Furono loro, nel 1956, a ribellarsi alla versione del socialismo impiantata in Europa dell’est nel dopoguerra, quella staliniana. Tanto gli studenti polacchi quanto quelli ungheresi, seguiti a ruota dalle rispettive classi operaie, pretesero una via al socialismo rispettosa delle diversità nazionali, ispirata dal corso seguito negli stessi anni proprio dalla Jugoslavia di cui la Slovenia faceva parte. Mentre in Polonia questo contrasto si risolse con un mutamento della classe dirigente (che comunque costò morti e feriti) in Ungheria i moti furono repressi da una sanguinosa invasione sovietica.

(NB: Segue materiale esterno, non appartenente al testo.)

(* ===== verification/PoolProps.v ===== *)
(** * The packet pool: properties

    Refinement of the abstract pool by every operation, the queue discipline over
    whole histories, blocking removal, and the two defects of the code: the lock
    kept by a failed resize and the index one past the last entry. *)
From S2P Require Import Prelude Pool PoolSpec.

(** ** Histories *)

(** Operations on the packets of a pool, and what they report. *)
Inductive pool_op :=
  | OpGet
  | OpFree (i : nat)
  | OpEnq (i : nat) (len ooblen flags : Z)
  | OpDeq.

(** A queued packet: its buffer, length, out-of-band length and flags. *)
Abbreviation packet := (Z * Z * Z * Z)%type.

(** One operation: the packets that entered and left the fifo. *)
Definition run_op (o : pool_op) (p : pool) : option (list packet * list packet * pool) :=
  match o with
  | OpGet => '(_, q) ← pool_getbuf_try p; Some ([], [], q)
  | OpFree i => '(_, q) ← pool_freebuf p (buf p i); Some ([], [], q)
  | OpEnq i len oob fl =>
    '(r, q) ← pool_enqbuf p (buf p i) len oob fl;
    Some (if r =? 0 then [(buf p i, len, oob, fl)] else [], [], q)
  | OpDeq => '(r, q) ← pool_deqbuf_try p; Some ([], match r with Some pk => [pk] | None => [] end, q)
  end.

Fixpoint run_ops (os : list pool_op) (p : pool) : option (list packet * list packet * pool) :=
  match os with
  | [] => Some ([], [], p)
  | o :: os =>
    '(enq, deq, p) ← run_op o p;
    '(enqs, deqs, p) ← run_ops os p;
    Some (enq ++ enqs, deq ++ deqs, p)
  end.

Definition op_in_range (n : nat) (o : pool_op) : Prop :=
  match o with OpFree i | OpEnq i _ _ _ => (i < n)%nat | _ => True end.

(** The contents of the fifo, first to last. *)
Definition queued (p : pool) : list packet :=
  (fun q => (buf p (fst q), fst (fst (snd q)), snd (fst (snd q)), snd (snd q))) <$> a_fifo (abs p).

Lemma queued_eq p a : a_fifo (abs p) = a ->
  queued p = (fun q => (buf p (fst q), fst (fst (snd q)), snd (fst (snd q)), snd (snd q))) <$> a.
Proof. by intros <-. Qed.

Lemma queued_ext p q : (forall i, buf p i = buf q i) -> abs p = abs q -> queued p = queued q.
Proof. intros Hb Ha. unfold queued. rewrite Ha. apply list_fmap_ext. intros k x _. by rewrite Hb. Qed.

Lemma wake_frame p q : (frame q = frame (wake_freeq p) \/ frame q = frame (wake_fifoq p) \/ frame q = frame p) ->
  (forall i, buf q i = buf p i) /\ p_num_packets q = p_num_packets p.
Proof. by intros [H|[H|H]]; apply frame_buf in H as (? & _ & ?). Qed.

(** One step keeps the invariant, the packets and the order of the queue. *)
Lemma run_op_spec o p :
  pool_ok p -> op_in_range (packets p) o ->
  exists enq deq q, run_op o p = Some (enq, deq, q) /\ pool_ok q /\ packets q = packets p /\
    queued p ++ enq = deq ++ queued q.
Proof.
  intros Hok Hr.
  assert (Hpk : forall q, pool_ok q -> frame q = frame p \/ frame q = frame (wake_freeq p) \/ frame q = frame (wake_fifoq p) ->
    packets q = packets p /\ forall i, buf q i = buf p i).
  { intros q [Hq _] Hf. destruct Hok as [Hp _]. destruct (wake_frame p q) as (Hb & Hn); [tauto|].
    split; [|done]. pose proof (wf_num p Hp). pose proof (wf_num q Hq). unfold packets, zlen in *. lia. }
  destruct o as [|i|i len oob fl|]; cbn [run_op op_in_range] in *.
  - destruct (getbuf_try_spec p Hok) as (o & q & -> & Hq & Hres & Hf). cbn [mbind option_bind].
    destruct (Hpk q Hq) as [Hn Hb]; [auto|]. exists [], [], q. split_and!; [done..|]. rewrite app_nil_r. cbn [app].
    unfold get_result, a_get in Hres. cbn [abs a_free] in Hres.
    destruct (p_freelist p); [by destruct Hres as [_ ->]|]. destruct Hres as [_ Ha].
    rewrite (queued_eq q _ ltac:(by rewrite Ha)). unfold queued. cbn [a_fifo]. apply list_fmap_ext. intros. by rewrite Hb.
  - pose proof (freebuf_spec p i Hok Hr) as Hs. unfold a_put in Hs. case_bool_decide.
    + destruct Hs as (q & -> & Hq & Ha & Hf). cbn [mbind option_bind]. destruct (Hpk q Hq) as [Hn Hb]; [auto|].
      exists [], [], q. split_and!; [done..|]. rewrite app_nil_r. cbn [app].
      rewrite (queued_eq q _ ltac:(by rewrite Ha)). apply list_fmap_ext. intros. by rewrite Hb.
    + rewrite Hs. cbn [mbind option_bind]. exists [], [], p. rewrite app_nil_r. by split_and!.
  - pose proof (enqbuf_spec p i len oob fl Hok Hr) as Hs. unfold a_enq in Hs. case_bool_decide.
    + destruct Hs as (q & -> & Hq & Ha & Hf). cbn [mbind option_bind Z.eqb]. destruct (Hpk q Hq) as [Hn Hb]; [auto|].
      exists [(buf p i, len, oob, fl)], [], q. split_and!; [done..|]. cbn [app].
      rewrite (queued_eq q _ ltac:(by rewrite Ha)). cbn [a_fifo]. rewrite fmap_app. cbn [fmap list_fmap fst snd].
      rewrite Hb. f_equal. apply list_fmap_ext. intros. by rewrite Hb.
    + rewrite Hs. cbn [mbind option_bind]. exists [], [], p. rewrite app_nil_r. by split_and!.
  - destruct (deqbuf_try_spec p Hok) as (o & q & -> & Hq & Hres & Hf). cbn [mbind option_bind].
    destruct (Hpk q Hq) as [Hn Hb]; [auto|]. unfold deq_result, a_deq in Hres.
    destruct (a_fifo (abs p)) as [|[i [[len oob] fl]] fifo] eqn:Hfifo.
    + destruct Hres as [-> ->]. exists [], [], p. rewrite app_nil_r. by split_and!.
    + destruct Hres as [-> Ha]. exists [], [(buf p i, len, oob, fl)], q. split_and!; [done..|]. rewrite app_nil_r.
      rewrite (queued_eq p _ Hfifo), (queued_eq q _ ltac:(by rewrite Ha)). cbn [a_fifo fmap list_fmap app fst snd].
      f_equal. apply list_fmap_ext. intros. by rewrite Hb.
Qed.

Lemma run_ops_spec os : forall p,
  pool_ok p -> Forall (op_in_range (packets p)) os ->
  exists enqs deqs q, run_ops os p = Some (enqs, deqs, q) /\ pool_ok q /\ packets q = packets p /\
    queued p ++ enqs = deqs ++ queued q.
Proof.
  induction os as [|o os IH]; intros p Hok Hr; cbn [run_ops].
  - exists [], [], p. rewrite app_nil_r. by split_and!.
  - inversion_clear Hr as [|? ? Ho Hos].
    destruct (run_op_spec o p Hok Ho) as (enq & deq & p1 & -> & Hok1 & Hn1 & Hq1). cbn [mbind option_bind].
    destruct (IH p1 Hok1 ltac:(by rewrite Hn1)) as (enqs & deqs & q & -> & Hq & Hn & Hqq). cbn [mbind option_bind].
    exists (enq ++ enqs), (deq ++ deqs), q. split_and!; [done..|congruence|].
    by rewrite (assoc_L (++)), Hq1, <- (assoc_L (++)), Hqq, (assoc_L (++)).
Qed.

(** ** Lemmas: blocking removal *)

(** The outcomes a wait can have when the other threads keep the invariant. *)
Definition waits_ok (waits : list wait_outcome) : Prop :=
  Forall (fun w => match w with WaitWoken p => pool_ok p | _ => True end) waits.

(** The pools the operation can see: its own and those it wakes up to. *)
Definition seen (p : pool) (waits : list wait_outcome) : list pool :=
  p :: omap (fun w => match w with WaitWoken p => Some p | _ => None end) waits.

Proprio l’Urss aveva giustificato indirettamente quelle richieste di riforma condannando mesi prima, per bocca di Chruščëv, il culto della personalità del defunto Stalin (definito incompatibile con il materialismo socialista). L’invasione dell’Ungheria fu però spacciata, incoerentemente, come reazione a una “controrivoluzione fascista”. Molti tra i comunisti di tutto il mondo (compreso il Pci) si bevvero questa versione o finsero di farlo. Vero era che nell’insurrezione ungherese c’erano anche nostalgici del regime antisemita del maresciallo Horty che, prima e durante la guerra, si era alleato con Hitler e aveva sterminato gli ebrei; ma era falso che a questo si potesse ridurre una simile ribellione, appoggiata peraltro dal governo ungherese capeggiato dal comunista anti-stalinista e riformatore Imre Nagy, fucilato poi dai sovietici a rivoluzione repressa. La sua memoria era ancora viva quando, nel 1989, tanto l’Ungheria quanto la Polonia scesero in piazza contro regimi ormai decadenti e pesantemente indebitati con i governi della nascente Unione Europea, mettendo fine alla vicenda del socialismo reale.

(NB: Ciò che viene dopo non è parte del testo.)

(* ===== verification/Dma.v ===== *)
(** * The DMA engine of the ZAP driver ([dma.c], [dma_zynq.c])

    Register accesses, start and stop of the two directions, the receive worker,
    the interrupt handler, and the layer of [dma.c] over them.  [phys_addr_t] and
    [unsigned long] have 64 bits, registers 32. *)
From S2P Require Import Prelude Pool ZapDev.

Definition DMA_BD_RX_NUM : Z := 10000.
Definition DMA_BD_TX_NUM : Z := 10000.

(** ** Registers *)

Definition ZAP_REG_NUM_PORTS : Z := 0x18.
Definition ZAP_REG_ISR : Z := 0x04.
Definition ZAP_REG_CSR : Z := 0x00.
Definition CSR_TX_JUMBO_EN : Z := Z.shiftl 1 5.
Definition CSR_RX_JUMBO_EN : Z := Z.shiftl 1 4.
Definition CSR_TX_OOB : Z := Z.shiftl 1 3.
Definition CSR_RX_OOB : Z := Z.shiftl 1 2.
Definition CSR_TXEN : Z := Z.shiftl 1 1.
Definition CSR_RXEN : Z := Z.shiftl 1 0.
Definition ZAP_REG_ICR : Z := 0x04.
Definition ICR_SET_TX_FREE_RDY : Z := Z.shiftl 1 19.
Definition ICR_SET_TX_FULL_RDY : Z := Z.shiftl 1 18.
Definition ICR_SET_RXRDY : Z := Z.shiftl 1 17.
Definition ICR_SET_GLBL : Z := Z.shiftl 1 16.
Definition ICR_CLR_TX_FREE_RDY : Z := Z.shiftl 1 3.
Definition ICR_CLR_TX_FULL_RDY : Z := Z.shiftl 1 2.
Definition ICR_CLR_RXRDY : Z := Z.shiftl 1 1.
Definition ICR_INT_PEND : Z := Z.shiftl 1 31.
Definition ICR_MSK_TX_FREE_RDY : Z := Z.shiftl 1 19.
Definition ICR_MSK_TX_FULL_RDY : Z := Z.shiftl 1 18.
Definition ICR_MSK_RXRDY : Z := Z.shiftl 1 17.
Definition ICR_INT_TX_FREE_RDY : Z := Z.shiftl 1 3.
Definition ICR_INT_TX_FULL_RDY : Z := Z.shiftl 1 2.
Definition ICR_INT_RXRDY : Z := Z.shiftl 1 1.
Definition ZAP_REG_TBAR : Z := 0x08.
Definition ZAP_REG_RBAR : Z := 0x0C.
Definition ZAP_REG_BSR : Z := 0x10.
Definition RX_SIZE_OOB_OVERFLOW_ERR : Z := 0x80000000.
Definition RX_SIZE_DAT_OVERFLOW_ERR : Z := 0x40000000.
Definition ZAP_REG_HIGH_WATER_MARK : Z := 0x18.
Definition ZAP_REG_RX_FIFO_SIZE : Z := 0x14.
Definition ZAP_REG_TX_FIFO_SIZE : Z := 0x1c.
Definition ZAP_REG_MAX_RX_SIZE : Z := 0x14.
Definition MAX_RX_OOB_SIZE_MASK : Z := 0xFFFF0000.
Definition MAX_RX_DAT_SIZE_MASK : Z := 0x0000FFFF.
Definition ZAP_REG_READ_VERSION : Z := 0x18.
Definition FPGA_VERSION_REG : Z := 0x00.

Definition ZAP_DESC_FLAG_OVERFLOW_OOB : Z := 0x02.
Definition ZAP_DESC_FLAG_OVERFLOW_DATA : Z := 0x04.

Definition bit_set (x mask : Z) : bool := negb (Z.land x mask =? 0).

Section dma.
Context `{ZapEnv}.

(** One access each, under a spinlock of its own. *)
Definition VSOC_ZAP_REG_READ (reg : Z) : ZM Z :=
  fun z => let v := u32 (hw_read (zd_io z) reg) in Some (v, set_io (zd_io z ++ [IoRead reg v]) z).
Definition VSOC_ZAP_REG_WRITE (reg val : Z) : ZM unit :=
  modify (fun z => set_io (zd_io z ++ [IoWrite reg (u32 val)]) z).
(** The macro reads the register to merge the bits outside the mask. *)
Definition VSOC_ZAP_REG_WRITE_MASKED (reg val mask : Z) : ZM unit :=
  old ← VSOC_ZAP_REG_READ reg;
  VSOC_ZAP_REG_WRITE reg (Z.lor (Z.land val mask) (Z.land old (Z.lxor (u32 mask) (2 ^ 32 - 1)))).

Definition ZAP_REG_READ (iDevice reg : Z) : ZM Z := VSOC_ZAP_REG_READ (u32 (iDevice * 0x20 + reg)).
Definition ZAP_REG_WRITE (iDevice reg val : Z) : ZM unit := VSOC_ZAP_REG_WRITE (u32 (iDevice * 0x20 + reg)) val.
Definition ZAP_REG_WRITE_MASKED (iDevice reg val mask : Z) : ZM unit :=
  VSOC_ZAP_REG_WRITE_MASKED (u32 (iDevice * 0x20 + reg)) val mask.

Definition dma_ll_put_rx (iDevice pbuf len : Z) : ZM unit := ZAP_REG_WRITE iDevice ZAP_REG_RBAR (u32 pbuf).

(** ** The receive worker *)

Definition set_rx_on (x : Z) (i : dma_if_interface) : dma_if_interface :=
  DmaIf x (di_tx_on i) (di_rx_dma_count i) (di_tx_dma_count i) (di_work i).
Definition set_tx_on (x : Z) (i : dma_if_interface) : dma_if_interface :=
  DmaIf (di_rx_on i) x (di_rx_dma_count i) (di_tx_dma_count i) (di_work i).
Definition set_rx_dma_count (x : Z) (i : dma_if_interface) : dma_if_interface :=
  DmaIf (di_rx_on i) (di_tx_on i) x (di_tx_dma_count i) (di_work i).
Definition set_tx_dma_count (x : Z) (i : dma_if_interface) : dma_if_interface :=
  DmaIf (di_rx_on i) (di_tx_on i) (di_rx_dma_count i) x (di_work i).
Definition set_work (x : bool) (i : dma_if_interface) : dma_if_interface :=
  DmaIf (di_rx_on i) (di_tx_on i) (di_rx_dma_count i) (di_tx_dma_count i) x.

(** One call of [pool_getbuf_timeout] by the worker: the outcomes of its waits, and
    whether another thread has switched the direction off by the time it returns. *)
Record rx_call := RxCall { rc_waits : list wait_outcome; rc_off : bool }.

(** [dma_rx_task] for the given calls (the remaining ones find a free buffer or sleep
    for ever): the outer loop hands a buffer to the FPGA, the inner one repeats the
    call on -EAGAIN while the direction is on, and any error left switches it off. *)
Fixpoint dma_rx_task (fuel : nat) (iDevice : Z) (calls : list rx_call) : ZM (blocking unit) :=
  match fuel with
  | O => mret StillBlocked
  | S fuel =>
    di ← get_dma iDevice;
    if di_rx_on di =? 0 then mret (Returned tt)
    else
      let call := default (RxCall [] false) (head calls) in
      got ← on_pool iDevice RX (pool_getbuf_timeout (rc_waits call));
      _ ← (if rc_off call then upd_dma iDevice (set_rx_on 0) else mret tt);
      match got with
      | StillBlocked => mret StillBlocked
      | Returned (inl err) =>
        di ← get_dma iDevice;
        if (err =? - EAGAIN) && negb (di_rx_on di =? 0) then dma_rx_task fuel iDevice (tail calls)
        else _ ← upd_dma iDevice (set_rx_on 0); dma_rx_task fuel iDevice (tail calls)
      | Returned (inr (pbuf, len)) =>
        _ ← dma_ll_put_rx iDevice pbuf len;
        dma_rx_task fuel iDevice (tail calls)
      end
  end.

(** ** The interrupt handler *)

Inductive irq_return := IRQ_HANDLED | IRQ_FAIL.

(** The length and flags the FPGA reports for a received packet. *)
Definition rx_size_decode (jumbo len : Z) : Z * Z * Z :=
  if jumbo =? 0 then
    let flags := 0 in
    let flags := if bit_set len RX_SIZE_OOB_OVERFLOW_ERR then Z.lor flags ZAP_DESC_FLAG_OVERFLOW_OOB else flags in
    let flags := if bit_set len RX_SIZE_DAT_OVERFLOW_ERR then Z.lor flags ZAP_DESC_FLAG_OVERFLOW_DATA else flags in
    let ooblen := Z.land 0x00003FFF (Z.shiftr len 16) in
    let ooblen := u32 (Z.shiftl ooblen 2) in
    let len := Z.land len 0x0000FFFF in
    (u32 (Z.shiftl len 2), ooblen, flags)
  else (u32 (Z.shiftl len 2), 0, 0).

(** The receive part of [dma_isr]. *)
Definition dma_isr_rx (iDevice : Z) : ZM unit :=
  paddr ← ZAP_REG_READ iDevice ZAP_REG_RBAR;
  _ ← upd_dma iDevice (fun i => set_rx_dma_count (di_rx_dma_count i + 1) i);
  h ← get_half iDevice RX;
  let offset := u64 (paddr - zh_paddr h) in
  let offset := u64 (offset - pool_packets_offset (zh_pool h)) in
  let pbuf := u64 (pool_offset2pbuf (zh_pool h) offset) in
  len ← ZAP_REG_READ iDevice ZAP_REG_BSR;
  let '(len, ooblen, flags) := rx_size_decode (zh_jumbo_pkt_enable h) len in
  err ← on_pool iDevice RX (fun p => pool_enqbuf p pbuf len ooblen flags);
  if negb (err =? 0) then lift None (* BUG_ON *) else mret tt.

(** The descriptor of a packet to send. *)
Definition tx_size_encode (jumbo len ooblen : Z) : Z :=
  if jumbo =? 0 then
    Z.lor (Z.land 0x0000ffff (Z.shiftr len 2)) (Z.land (u64 (Z.shiftl ooblen 14)) 0xffff0000)
  else Z.shiftr len 2.

(** The part that feeds the next packet to the FPGA, or masks the interrupt when there
    is none; after the last packet it masks it, too. *)
Definition tx_queue_empty (iDevice : Z) : ZM bool := h ← get_half iDevice TX; mret (fifolist_empty (zh_pool h)).
Definition tx_mask (iDevice : Z) : ZM unit := ZAP_REG_WRITE iDevice ZAP_REG_ICR ICR_CLR_TX_FULL_RDY.
Definition tx_feed (iDevice : Z) : ZM irq_return :=
  _ ← upd_dma iDevice (fun i => set_tx_dma_count (di_tx_dma_count i + 1) i);
  got ← on_pool iDevice TX pool_deqbuf_try;
  match got with
  | None => mret IRQ_FAIL
  | Some (pbuf, len, ooblen, flags) =>
    h ← get_half iDevice TX;
    _ ← ZAP_REG_WRITE iDevice ZAP_REG_TBAR (u32 pbuf);
    _ ← ZAP_REG_WRITE iDevice ZAP_REG_BSR (u32 (tx_size_encode (zh_jumbo_pkt_enable h) len ooblen));
    mret IRQ_HANDLED
  end.
Definition dma_isr_tx_full (iDevice : Z) : ZM irq_return :=
  empty ← tx_queue_empty iDevice;
  if empty : bool then _ ← tx_mask iDevice; mret IRQ_HANDLED
  else
    r ← tx_feed iDevice;
    match r with
    | IRQ_FAIL => mret IRQ_FAIL
    | IRQ_HANDLED =>
      empty ← tx_queue_empty iDevice;
      _ ← (if empty : bool then tx_mask iDevice else mret tt);
      mret IRQ_HANDLED
    end.

(** The part that takes back a buffer the FPGA has sent; an error is only logged. *)
Definition dma_isr_tx_free (iDevice : Z) : ZM unit :=
  pbuf ← ZAP_REG_READ iDevice ZAP_REG_TBAR;
  _ ← on_pool iDevice TX (fun p => pool_freebuf p pbuf);
  mret tt.

Definition dma_isr : ZM irq_return :=
  icr ← ZAP_REG_READ 0 ZAP_REG_ISR;
  let iDevice := Z.land (Z.shiftr icr 8) 0xff in
  if negb (bit_set icr ICR_INT_PEND) then mret IRQ_HANDLED
  else
    _ ← (if bit_set icr ICR_INT_RXRDY && bit_set icr ICR_MSK_RXRDY then dma_isr_rx iDevice else mret tt);
    r ← (if bit_set icr ICR_INT_TX_FULL_RDY && bit_set icr ICR_MSK_TX_FULL_RDY
         then dma_isr_tx_full iDevice else mret IRQ_HANDLED);
    match r with
    | IRQ_FAIL => mret IRQ_FAIL
    | IRQ_HANDLED =>
      _ ← (if bit_set icr ICR_INT_TX_FREE_RDY && bit_set icr ICR_MSK_TX_FREE_RDY
           then dma_isr_tx_free iDevice else mret tt);
      mret IRQ_HANDLED
    end.

(** ** Start and stop (Zynq) *)

Definition dma_ll_start_tx (iDevice : Z) : ZM Z :=
  _ ← upd_dma iDevice (set_tx_dma_count 0);
  _ ← ZAP_REG_WRITE_MASKED iDevice ZAP_REG_CSR 0 CSR_TXEN;
  _ ← ZAP_REG_WRITE_MASKED iDevice ZAP_REG_CSR CSR_TXEN CSR_TXEN;
  h ← get_half iDevice TX;
  _ ← ZAP_REG_WRITE_MASKED iDevice ZAP_REG_CSR (if negb (zh_header_enable h =? 0) then CSR_TX_OOB else 0) CSR_TX_OOB;
  _ ← ZAP_REG_WRITE_MASKED iDevice ZAP_REG_CSR
        (if negb (zh_jumbo_pkt_enable h =? 0) then CSR_TX_JUMBO_EN else 0) CSR_TX_JUMBO_EN;
  _ ← ZAP_REG_WRITE iDevice ZAP_REG_ICR (Z.lor ICR_SET_TX_FREE_RDY ICR_SET_GLBL);
  _ ← upd_dma iDevice (set_tx_on 1);
  mret 0.

(** The word that limits received packets. *)
Definition rx_max_size_word (payload_max header_size header_enable jumbo : Z) : Z :=
  let ulPayloadWords := Z.shiftr payload_max 2 in
  let ulOobWords := if negb (header_enable =? 0) then Z.shiftr header_size 2 else 0 in
  let ulPayloadWords := u64 (ulPayloadWords - ulOobWords) in
  if jumbo =? 0 then
    Z.lor (Z.land (u64 (ulPayloadWords - 1)) MAX_RX_DAT_SIZE_MASK)
      (Z.land (u64 (Z.shiftl (u64 (ulOobWords - 1)) 16)) MAX_RX_OOB_SIZE_MASK)
  else u64 (ulPayloadWords - 1).

Definition dma_ll_start_rx (iDevice : Z) : ZM Z :=
  _ ← upd_dma iDevice (set_rx_dma_count 0);
  h ← get_half iDevice RX;
  let w := rx_max_size_word (zh_payload_max_size h) (zh_header_size h) (zh_header_enable h) (zh_jumbo_pkt_enable h) in
  _ ← ZAP_REG_WRITE iDevice ZAP_REG_MAX_RX_SIZE (u32 w);
  _ ← ZAP_REG_WRITE_MASKED iDevice ZAP_REG_CSR 0 CSR_RXEN;
  _ ← ZAP_REG_WRITE_MASKED iDevice ZAP_REG_CSR CSR_RXEN CSR_RXEN;
  _ ← ZAP_REG_WRITE_MASKED iDevice ZAP_REG_CSR (if negb (zh_header_enable h =? 0) then CSR_RX_OOB else 0) CSR_RX_OOB;
  _ ← ZAP_REG_WRITE_MASKED iDevice ZAP_REG_CSR
        (if negb (zh_jumbo_pkt_enable h =? 0) then CSR_RX_JUMBO_EN else 0) CSR_RX_JUMBO_EN;
  _ ← ZAP_REG_WRITE iDevice ZAP_REG_ICR (Z.lor ICR_SET_RXRDY ICR_SET_GLBL);
  _ ← upd_dma iDevice (fun i => set_work true (set_rx_on 1 i));
  mret 0.

Definition dma_ll_stop_tx (iDevice : Z) : ZM Z :=
  _ ← upd_dma iDevice (set_tx_on 0);
  _ ← ZAP_REG_WRITE_MASKED iDevice ZAP_REG_CSR 0 CSR_TXEN;
  _ ← ZAP_REG_WRITE iDevice ZAP_REG_ICR ICR_CLR_TX_FREE_RDY;
  try_err (on_pool iDevice TX (pool_flush kzalloc_ok)) (
  try_err (on_pool iDevice TX pool_busy) (
  _ ← upd_dma iDevice (set_tx_on 0);
  mret 0)).

(** [flush_workqueue] lets the worker notice that the direction is off and end. *)
Definition dma_ll_stop_rx (iDevice : Z) : ZM Z :=
  _ ← ZAP_REG_WRITE iDevice ZAP_REG_ICR ICR_CLR_RXRDY;
  _ ← upd_dma iDevice (set_rx_on 0);
  _ ← ZAP_REG_WRITE_MASKED iDevice ZAP_REG_CSR 0 CSR_RXEN;
  _ ← upd_dma iDevice (set_work false);
  try_err (on_pool iDevice RX (pool_flush kzalloc_ok)) (
  try_err (on_pool iDevice RX pool_busy) (
  _ ← upd_dma iDevice (set_rx_on 0);
  mret 0)).

Definition dma_ll_rx_is_on (iDevice : Z) : ZM Z := di ← get_dma iDevice; mret (di_rx_on di).
Definition dma_ll_tx_is_on (iDevice : Z) : ZM Z := di ← get_dma iDevice; mret (di_tx_on di).
Definition dma_ll_rx_dma_count (iDevice : Z) : ZM Z := di ← get_dma iDevice; mret (di_rx_dma_count di).
Definition dma_ll_tx_dma_count (iDevice : Z) : ZM Z := di ← get_dma iDevice; mret (di_tx_dma_count di).

Definition dma_ll_tx_write_buf (iDevice : Z) : ZM unit := ZAP_REG_WRITE iDevice ZAP_REG_ICR ICR_SET_TX_FULL_RDY.

Definition dma_ll_update_high_water_marks (iDevice : Z) : ZM unit :=
  ulTemp ← ZAP_REG_READ iDevice ZAP_REG_HIGH_WATER_MARK;
  _ ← upd_half iDevice RX (set_highwater (4 * Z.land ulTemp 0xffff));
  upd_half iDevice TX (set_highwater (4 * Z.land (Z.shiftr ulTemp 16) 0xffff)).

(** Only while no device is open: reading the version alters some registers. *)
Definition dma_ll_update_fpga_parameters : ZM unit :=
  count ← gets zd_open_count;
  if count =? 0 then
    _ ← ZAP_REG_WRITE 0 ZAP_REG_READ_VERSION 1;
    v ← ZAP_REG_READ 1 FPGA_VERSION_REG;
    r ← ZAP_REG_READ 0 ZAP_REG_RX_FIFO_SIZE;
    t ← ZAP_REG_READ 0 ZAP_REG_TX_FIFO_SIZE;
    n ← ZAP_REG_READ 0 ZAP_REG_NUM_PORTS;
    let n := to_i32 n in
    let n := if n =? 0 then 1 else n in
    _ ← modify (set_fpga (Fpga n (4 * Z.land r 0xffff) (4 * Z.land (Z.shiftr r 16) 0xffff)
          (4 * Z.land t 0xffff) (4 * Z.land (Z.shiftr t 16) 0xffff)
          (Z.land (Z.shiftr v 24) 0xff) (Z.land (Z.shiftr v 16) 0xff) (Z.land (Z.shiftr v 8) 0xff) (Z.land v 0xff)));
    ZAP_REG_WRITE 0 ZAP_REG_READ_VERSION 0
  else mret tt.

(** ** [dma.c] *)

Definition dma_start_rx_unsafe (iDevice : Z) : ZM Z :=
  try_err (on_pool iDevice RX (pool_flush kzalloc_ok)) (
  try_err (on_pool iDevice RX pool_busy) (
  _ ← dma_ll_start_rx iDevice; mret 0)).
Definition dma_start_tx_unsafe (iDevice : Z) : ZM Z :=
  try_err (on_pool iDevice TX (pool_flush kzalloc_ok)) (
  try_err (on_pool iDevice TX pool_busy) (
  _ ← dma_ll_start_tx iDevice; mret 0)).
(** The result of the low-level stop is dropped. *)
Definition dma_stop_rx_unsafe (iDevice : Z) : ZM Z := _ ← dma_ll_stop_rx iDevice; mret 0.
Definition dma_stop_tx_unsafe (iDevice : Z) : ZM Z := _ ← dma_ll_stop_tx iDevice; mret 0.

Definition with_dma_sem (k : ZM Z) : ZM Z := with_sem zd_dma_sem set_dma_sem k.

Definition dma_start_rx (iDevice : Z) : ZM Z :=
  with_dma_sem (try_err (dma_stop_rx_unsafe iDevice) (dma_start_rx_unsafe iDevice)).
Definition dma_start_tx (iDevice : Z) : ZM Z :=
  with_dma_sem (try_err (dma_stop_tx_unsafe iDevice) (dma_start_tx_unsafe iDevice)).
Definition dma_stop_rx (iDevice : Z) : ZM Z := with_dma_sem (dma_stop_rx_unsafe iDevice).
Definition dma_stop_tx (iDevice : Z) : ZM Z := with_dma_sem (dma_stop_tx_unsafe iDevice).

Definition dma_rx_is_on (iDevice : Z) : ZM Z := dma_ll_rx_is_on iDevice.
Definition dma_tx_is_on (iDevice : Z) : ZM Z := dma_ll_tx_is_on iDevice.

(** Stops both directions of the first [n] ports from [i]; the first error ends it. *)
Fixpoint dma_stop_all (n : nat) (i : Z) : ZM Z :=
  match n with
  | O => mret 0
  | S n => try_err (dma_stop_rx i) (try_err (dma_stop_tx i) (dma_stop_all n (i + 1)))
  end.
(** [dma_cleanup] up to the release of the low-level resources. *)
Definition dma_cleanup (iNumPorts : Z) : ZM Z := dma_stop_all (Z.to_nat iNumPorts) 0.

(** [dma_init] with [dma_ll_init]: [resources] is the outcome of mapping the
    registers, allocating the interfaces and claiming the interrupt. *)
Definition dma_init (resources : Z) (n : Z) : ZM Z :=
  if negb (resources =? 0) then mret resources
  else
    _ ← modify (set_dma (replicate (Z.to_nat n) (DmaIf 0 0 0 0 false)));
    _ ← modify (set_dma_sem 1);
    mret 0.

End dma.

Nella piazza degli Eroi di Budapest furono celebrati i funerali pubblici di Imre Nagy, fino ad allora proibiti. Tra i tanti che si alternarono sul palco ci fu anche un giovane leader particolarmente risentito, il cui nome era Viktor Orbán. Giunto al potere nell’epoca successiva Orbán avrebbe però smentito il sé stesso giovane: nel 2018 ha fatto rimuovere la statua di Imre Nagy eretta nel 1993 nella piazza dei Martiri, facendola sostituire da una copia del Monumento alle vittime del comunismo che si trovava in quel luogo, guarda caso, ai tempi del maresciallo Horthy e dell’alleanza col nazismo. La storia nazionale ungherese dovrebbe dunque espellere una parte di sé stessa; quella legata ai caduti comunisti, anche se hanno dato la vita per libertà di tutti gli ungheresi e degli europei di oggi.

Si disse nel 1989 (principalmente furono i comunisti a dirlo) che bisognava tenere d’occhio i rigurgiti autoritari, xenofobi e antisemiti che avrebbero rialzato la testa a quarant’anni dalla guerra. L’Europa preferì stappare lo spumante e girarsi dall’altra parte, come se rallegrarsi per una vittoria popolare dovesse impedire di conservare un minimo coscienza critica. L’assenza di quella coscienza era però forse funzionale a far passare come un bene collettivo il Trattato di Maastricht del 1992, che in trent’anni ha ridotto al collasso i sistemi sanitari europei e le tutele economiche utili in crisi come quella attuale, introducendo una serie di parametri (mai ratificati da voto popolare) senza i quali oggi neanche si spiegherebbero strumenti come il Recovery Fund, il Mes e tutte le deroghe a quei principi che, siatene certi, dovremo pagare con lacrime e sangue nei prossimi anni.

Come liberarsi del socialismo reale non avrebbe dovuto significare, per alcuni, rimpiangere i fascismi o cercare di riattualizzarli, così pensare a un’Europa nuova e libera dai parametri di Maastricht non significherebbe oggi rimpiangere il socialismo reale ma, proprio come nel 1989, pretendere un minimo di benessere contestando forme di potere incancrenito che si dipingono come altro da ciò che sono. Tanto nella narrazione pubblica della storia, quanto nella politica, visioni meno unilaterali e più equilibrate sarebbero insomma utili alla nostra salute – ed anche alle nostre tasche.